━━ Information provided ━━

(* ================================================================= *)
(** ** Idempotency key *)

Lemma hexDigit_inj (x y : N) :
  (x < 16)%N -> (y < 16)%N -> hexDigit x = hexDigit y -> x = y.
Proof.
  unfold hexDigit. intros Hx Hy.
  destruct (N.ltb_spec x 10), (N.ltb_spec y 10); lia.
Qed.

Lemma hexByte_inj (a b : byte) : hexByte a = hexByte b -> a = b.
Proof.
  unfold hexByte. intros H. injection H as Hhi Hlo.
  pose proof (Byte.to_N_bounded a) as Ha.
  pose proof (Byte.to_N_bounded b) as Hb.
  apply hexDigit_inj in Hhi;
    [|apply N.Div0.div_lt_upper_bound; lia
     |apply N.Div0.div_lt_upper_bound; lia].
  apply hexDigit_inj in Hlo; [|apply N.mod_lt; lia|apply N.mod_lt; lia].
  assert (E : Byte.to_N a = Byte.to_N b).
  { rewrite (N.div_mod (Byte.to_N a) 16), (N.div_mod (Byte.to_N b) 16) by lia.
    now rewrite Hhi, Hlo. }
  assert (S : Some a = Some b)
    by now rewrite <- (Byte.of_to_N a), <- (Byte.of_to_N b), E.
  now injection S.
Qed.

Lemma toHex_inj (a b : list byte) : toHex a = toHex b -> a = b.
Proof.
  unfold toHex. revert b.
  induction a as [|x a IH]; intros [|y b]; simpl; try discriminate; trivial.
  intros H. injection H as Hhi Hlo Hrest.
  f_equal; [|now apply IH].
  apply hexByte_inj. unfold hexByte. now rewrite Hhi, Hlo.
Qed.

Lemma generatedKey_inj (t : Z) (a b : list byte) :
  generatedKey t a = generatedKey t b -> a = b.
Proof.
  unfold generatedKey. intros H.
  repeat apply app_inv_head in H. now apply toHex_inj.
Qed.

Lemma requestBody_idempotencyKey (p : Params) (token key : jsstring) :
  lookup (str "idempotencyKey") (requestBody p token key) = Some (VStr key).
Proof.
  unfold requestBody.
  destruct (callbackUrl (callbackOptions p)) as [[|u rl]|];
    destruct (ttl (advancedOptions p)) as [n|];
    try destruct (negb (n =? 0) && (0 <? n));
    rewrite ?lookup_setProp; reflexivity.
Qed.

(** What [submit] awaits once the signing secret [h] is there: the two
    requests, the second with the body built around the chosen key. *)
Lemma submit_trace (env : Env) (p : Params) (apiKey : jsstring) (w : World)
      (h : jsstring) :
  hmacKeyReply env = Resolved h ->
  trace (snd (submit env p apiKey w))
  = trace w
    ++ [Requested (hmacKeyRequest (projectId p) apiKey);
        Requested
          (incubateRequest
             (requestBody p (createToken env (tokenOptions p h))
                (match idempotencyKey (advancedOptions p) with
                 | Some (c :: r) => c :: r
                 | _ =>
                     generatedKey
                       (now w + callTime env (hmacKeyRequest (projectId p) apiKey))
                       (randomBytes env 4)
                 end)))].
Proof.
  intros Hh.
  unfold submit, getHmacKey, chooseIdempotencyKey, request, bind.
  rewrite Hh; simpl.
  destruct (idempotencyKey (advancedOptions p)) as [[|c r]|]; simpl;
    (destruct (incubateReply env) as [d|e]; simpl;
     [destruct (truthyStr (IncubateResponse.error d)
                || truthyStr (IncubateResponse.message d)); simpl|]);
    rewrite <- app_assoc; reflexivity.
Qed.

(** C7. In every [createJob] call that reaches the execution endpoint, a
    non-empty idempotency key supplied by the caller is the key of the
    request sent, unchanged. Without one, the key of the request is the
    prefix [n8n-], the clock in milliseconds, a dash and the hexadecimal
    digits of four random bytes; two such keys made at the same clock
    reading from different random bytes are different. *)
Theorem idempotency_key_verbatim_or_generated :
  forall (env : Env) (p : Params) (apiKey : jsstring) (w : World)
         (h : jsstring),
    hmacKeyReply env = Resolved h ->
    (forall k, idempotencyKey (advancedOptions p) = Some k -> k <> [] ->
       trace (snd (submit env p apiKey w))
       = trace w
         ++ [Requested (hmacKeyRequest (projectId p) apiKey);
             Requested
               (incubateRequest
                  (requestBody p (createToken env (tokenOptions p h)) k))]
       /\ lookup (str "idempotencyKey")
            (requestBody p (createToken env (tokenOptions p h)) k)
          = Some (VStr k))
    /\ (truthyStr (idempotencyKey (advancedOptions p)) = false ->
        forall key,
          key = str "n8n-"
                ++ numberToString
                     (now w + callTime env (hmacKeyRequest (projectId p) apiKey))
                ++ str "-" ++ toHex (randomBytes env 4) ->
          trace (snd (submit env p apiKey w))
          = trace w
            ++ [Requested (hmacKeyRequest (projectId p) apiKey);
                Requested
                  (incubateRequest
                     (requestBody p (createToken env (tokenOptions p h)) key))]
          /\ lookup (str "idempotencyKey")
               (requestBody p (createToken env (tokenOptions p h)) key)
             = Some (VStr key))
    /\ (forall (t : Z) (bytes bytes' : list byte),
          bytes <> bytes' ->
          str "n8n-" ++ numberToString t ++ str "-" ++ toHex bytes
          <> str "n8n-" ++ numberToString t ++ str "-" ++ toHex bytes').
Proof.
  intros env p apiKey w h Hh. split; [|split].
  - intros k Hk Hne. split; [|apply requestBody_idempotencyKey].
    rewrite (submit_trace env p apiKey w h Hh), Hk.
    destruct k as [|c r]; [now elim Hne|reflexivity].
  - intros Hk key ->. split; [|apply requestBody_idempotencyKey].
    rewrite (submit_trace env p apiKey w h Hh).
    destruct (idempotencyKey (advancedOptions p)) as [[|c r]|];
      try discriminate; reflexivity.
  - intros t bytes bytes' Hne E. apply Hne.
    now apply (generatedKey_inj t).
Qed.

Lemma idempotency_key_verbatim_or_generated_witness :
  trace (snd (submit finishing scenario (str "ak_live") (initial 1000)))
  = [Requested (hmacKeyRequest (str "proj") (str "ak_live"));
     Requested
       (incubateRequest
          (requestBody scenario (str "signed-token")
                       (str "n8n-1100-01020304")))]
  /\ generatedKey 1100 [x01; x02; x03; x04]
     <> generatedKey 1100 [x01; x02; x03; x05].
Proof.
  destruct (idempotency_key_verbatim_or_generated
              finishing scenario (str "ak_live") (initial 1000)
              (str "hmac-secret") eq_refl) as (_ & Hgenerated & Hdistinct).
  split.
  - apply (Hgenerated eq_refl (str "n8n-1100-01020304") eq_refl).
  - apply (Hdistinct 1100 [x01; x02; x03; x04] [x01; x02; x03; x05]).
    discriminate.
Defined.

(* ================================================================= *)
(** ** Tool list and output format *)

Ltac split_matches H :=
  repeat (match type of H with
          | context [match ?x with _ => _ end] => destruct x eqn:?
          | context [if ?x then _ else _] => destruct x eqn:?
          end; try discriminate H).

(** No JSON text decodes to [undefined]. *)
Lemma JSON_value_defined (fuel : nat) :
  (forall s v r, JSON.value fuel s = Some (v, r) -> isUndefined v = false)
  /\ (forall s acc v r,
        JSON.elements fuel s acc = Some (v, r) -> isUndefined v = false)
  /\ (forall s acc v r,
        JSON.members fuel s acc = Some (v, r) -> isUndefined v = false).
Proof.
  induction fuel as [|f (IHv & IHe & IHm)].
  - repeat split; simpl; discriminate.
  - split; [|split]; simpl; intros.
    + split_matches H; try (injection H as <- <-; reflexivity); eauto.
    + split_matches H; try (injection H as <- <-; reflexivity); eauto.
    + split_matches H; try (injection H as <- <-; reflexivity); eauto.
Qed.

━━━

**Problem statement**
With nothing omitted, set down all of the records again.

**Solution for this task**
(* ================================================================= *)
(** ** Idempotency key *)

Lemma hexDigit_inj (x y : N) :
  (x < 16)%N -> (y < 16)%N -> hexDigit x = hexDigit y -> x = y.
Proof.
  unfold hexDigit. intros Hx Hy.
  destruct (N.ltb_spec x 10), (N.ltb_spec y 10); lia.
Qed.

Lemma hexByte_inj (a b : byte) : hexByte a = hexByte b -> a = b.
Proof.
  unfold hexByte. intros H. injection H as Hhi Hlo.
  pose proof (Byte.to_N_bounded a) as Ha.
  pose proof (Byte.to_N_bounded b) as Hb.
  apply hexDigit_inj in Hhi;
    [|apply N.Div0.div_lt_upper_bound; lia
     |apply N.Div0.div_lt_upper_bound; lia].
  apply hexDigit_inj in Hlo; [|apply N.mod_lt; lia|apply N.mod_lt; lia].
  assert (E : Byte.to_N a = Byte.to_N b).
  { rewrite (N.div_mod (Byte.to_N a) 16), (N.div_mod (Byte.to_N b) 16) by lia.
    now rewrite Hhi, Hlo. }
  assert (S : Some a = Some b)
    by now rewrite <- (Byte.of_to_N a), <- (Byte.of_to_N b), E.
  now injection S.
Qed.

Lemma toHex_inj (a b : list byte) : toHex a = toHex b -> a = b.
Proof.
  unfold toHex. revert b.
  induction a as [|x a IH]; intros [|y b]; simpl; try discriminate; trivial.
  intros H. injection H as Hhi Hlo Hrest.
  f_equal; [|now apply IH].
  apply hexByte_inj. unfold hexByte. now rewrite Hhi, Hlo.
Qed.

Lemma generatedKey_inj (t : Z) (a b : list byte) :
  generatedKey t a = generatedKey t b -> a = b.
Proof.
  unfold generatedKey. intros H.
  repeat apply app_inv_head in H. now apply toHex_inj.
Qed.

Lemma requestBody_idempotencyKey (p : Params) (token key : jsstring) :
  lookup (str "idempotencyKey") (requestBody p token key) = Some (VStr key).
Proof.
  unfold requestBody.
  destruct (callbackUrl (callbackOptions p)) as [[|u rl]|];
    destruct (ttl (advancedOptions p)) as [n|];
    try destruct (negb (n =? 0) && (0 <? n));
    rewrite ?lookup_setProp; reflexivity.
Qed.

(** What [submit] awaits once the signing secret [h] is there: the two
    requests, the second with the body built around the chosen key. *)
Lemma submit_trace (env : Env) (p : Params) (apiKey : jsstring) (w : World)
      (h : jsstring) :
  hmacKeyReply env = Resolved h ->
  trace (snd (submit env p apiKey w))
  = trace w
    ++ [Requested (hmacKeyRequest (projectId p) apiKey);
        Requested
          (incubateRequest
             (requestBody p (createToken env (tokenOptions p h))
                (match idempotencyKey (advancedOptions p) with
                 | Some (c :: r) => c :: r
                 | _ =>
                     generatedKey
                       (now w + callTime env (hmacKeyRequest (projectId p) apiKey))
                       (randomBytes env 4)
                 end)))].
Proof.
  intros Hh.
  unfold submit, getHmacKey, chooseIdempotencyKey, request, bind.
  rewrite Hh; simpl.
  destruct (idempotencyKey (advancedOptions p)) as [[|c r]|]; simpl;
    (destruct (incubateReply env) as [d|e]; simpl;
     [destruct (truthyStr (IncubateResponse.error d)
                || truthyStr (IncubateResponse.message d)); simpl|]);
    rewrite <- app_assoc; reflexivity.
Qed.

(** C7. In every [createJob] call that reaches the execution endpoint, a
    non-empty idempotency key supplied by the caller is the key of the
    request sent, unchanged. Without one, the key of the request is the
    prefix [n8n-], the clock in milliseconds, a dash and the hexadecimal
    digits of four random bytes; two such keys made at the same clock
    reading from different random bytes are different. *)
Theorem idempotency_key_verbatim_or_generated :
  forall (env : Env) (p : Params) (apiKey : jsstring) (w : World)
         (h : jsstring),
    hmacKeyReply env = Resolved h ->
    (forall k, idempotencyKey (advancedOptions p) = Some k -> k <> [] ->
       trace (snd (submit env p apiKey w))
       = trace w
         ++ [Requested (hmacKeyRequest (projectId p) apiKey);
             Requested
               (incubateRequest
                  (requestBody p (createToken env (tokenOptions p h)) k))]
       /\ lookup (str "idempotencyKey")
            (requestBody p (createToken env (tokenOptions p h)) k)
          = Some (VStr k))
    /\ (truthyStr (idempotencyKey (advancedOptions p)) = false ->
        forall key,
          key = str "n8n-"
                ++ numberToString
                     (now w + callTime env (hmacKeyRequest (projectId p) apiKey))
                ++ str "-" ++ toHex (randomBytes env 4) ->
          trace (snd (submit env p apiKey w))
          = trace w
            ++ [Requested (hmacKeyRequest (projectId p) apiKey);
                Requested
                  (incubateRequest
                     (requestBody p (createToken env (tokenOptions p h)) key))]
          /\ lookup (str "idempotencyKey")
               (requestBody p (createToken env (tokenOptions p h)) key)
             = Some (VStr key))
    /\ (forall (t : Z) (bytes bytes' : list byte),
          bytes <> bytes' ->
          str "n8n-" ++ numberToString t ++ str "-" ++ toHex bytes
          <> str "n8n-" ++ numberToString t ++ str "-" ++ toHex bytes').
Proof.
  intros env p apiKey w h Hh. split; [|split].
  - intros k Hk Hne. split; [|apply requestBody_idempotencyKey].
    rewrite (submit_trace env p apiKey w h Hh), Hk.
    destruct k as [|c r]; [now elim Hne|reflexivity].
  - intros Hk key ->. split; [|apply requestBody_idempotencyKey].
    rewrite (submit_trace env p apiKey w h Hh).
    destruct (idempotencyKey (advancedOptions p)) as [[|c r]|];
      try discriminate; reflexivity.
  - intros t bytes bytes' Hne E. apply Hne.
    now apply (generatedKey_inj t).
Qed.

Lemma idempotency_key_verbatim_or_generated_witness :
  trace (snd (submit finishing scenario (str "ak_live") (initial 1000)))
  = [Requested (hmacKeyRequest (str "proj") (str "ak_live"));
     Requested
       (incubateRequest
          (requestBody scenario (str "signed-token")
                       (str "n8n-1100-01020304")))]
  /\ generatedKey 1100 [x01; x02; x03; x04]
     <> generatedKey 1100 [x01; x02; x03; x05].
Proof.
  destruct (idempotency_key_verbatim_or_generated
              finishing scenario (str "ak_live") (initial 1000)
              (str "hmac-secret") eq_refl) as (_ & Hgenerated & Hdistinct).
  split.
  - apply (Hgenerated eq_refl (str "n8n-1100-01020304") eq_refl).
  - apply (Hdistinct 1100 [x01; x02; x03; x04] [x01; x02; x03; x05]).
    discriminate.
Defined.

(* ================================================================= *)
(** ** Tool list and output format *)

Ltac split_matches H :=
  repeat (match type of H with
          | context [match ?x with _ => _ end] => destruct x eqn:?
          | context [if ?x then _ else _] => destruct x eqn:?
          end; try discriminate H).

(** No JSON text decodes to [undefined]. *)
Lemma JSON_value_defined (fuel : nat) :
  (forall s v r, JSON.value fuel s = Some (v, r) -> isUndefined v = false)
  /\ (forall s acc v r,
        JSON.elements fuel s acc = Some (v, r) -> isUndefined v = false)
  /\ (forall s acc v r,
        JSON.members fuel s acc = Some (v, r) -> isUndefined v = false).
Proof.
  induction fuel as [|f (IHv & IHe & IHm)].
  - repeat split; simpl; discriminate.
  - split; [|split]; simpl; intros.
    + split_matches H; try (injection H as <- <-; reflexivity); eauto.
    + split_matches H; try (injection H as <- <-; reflexivity); eauto.
    + split_matches H; try (injection H as <- <-; reflexivity); eauto.
Qed.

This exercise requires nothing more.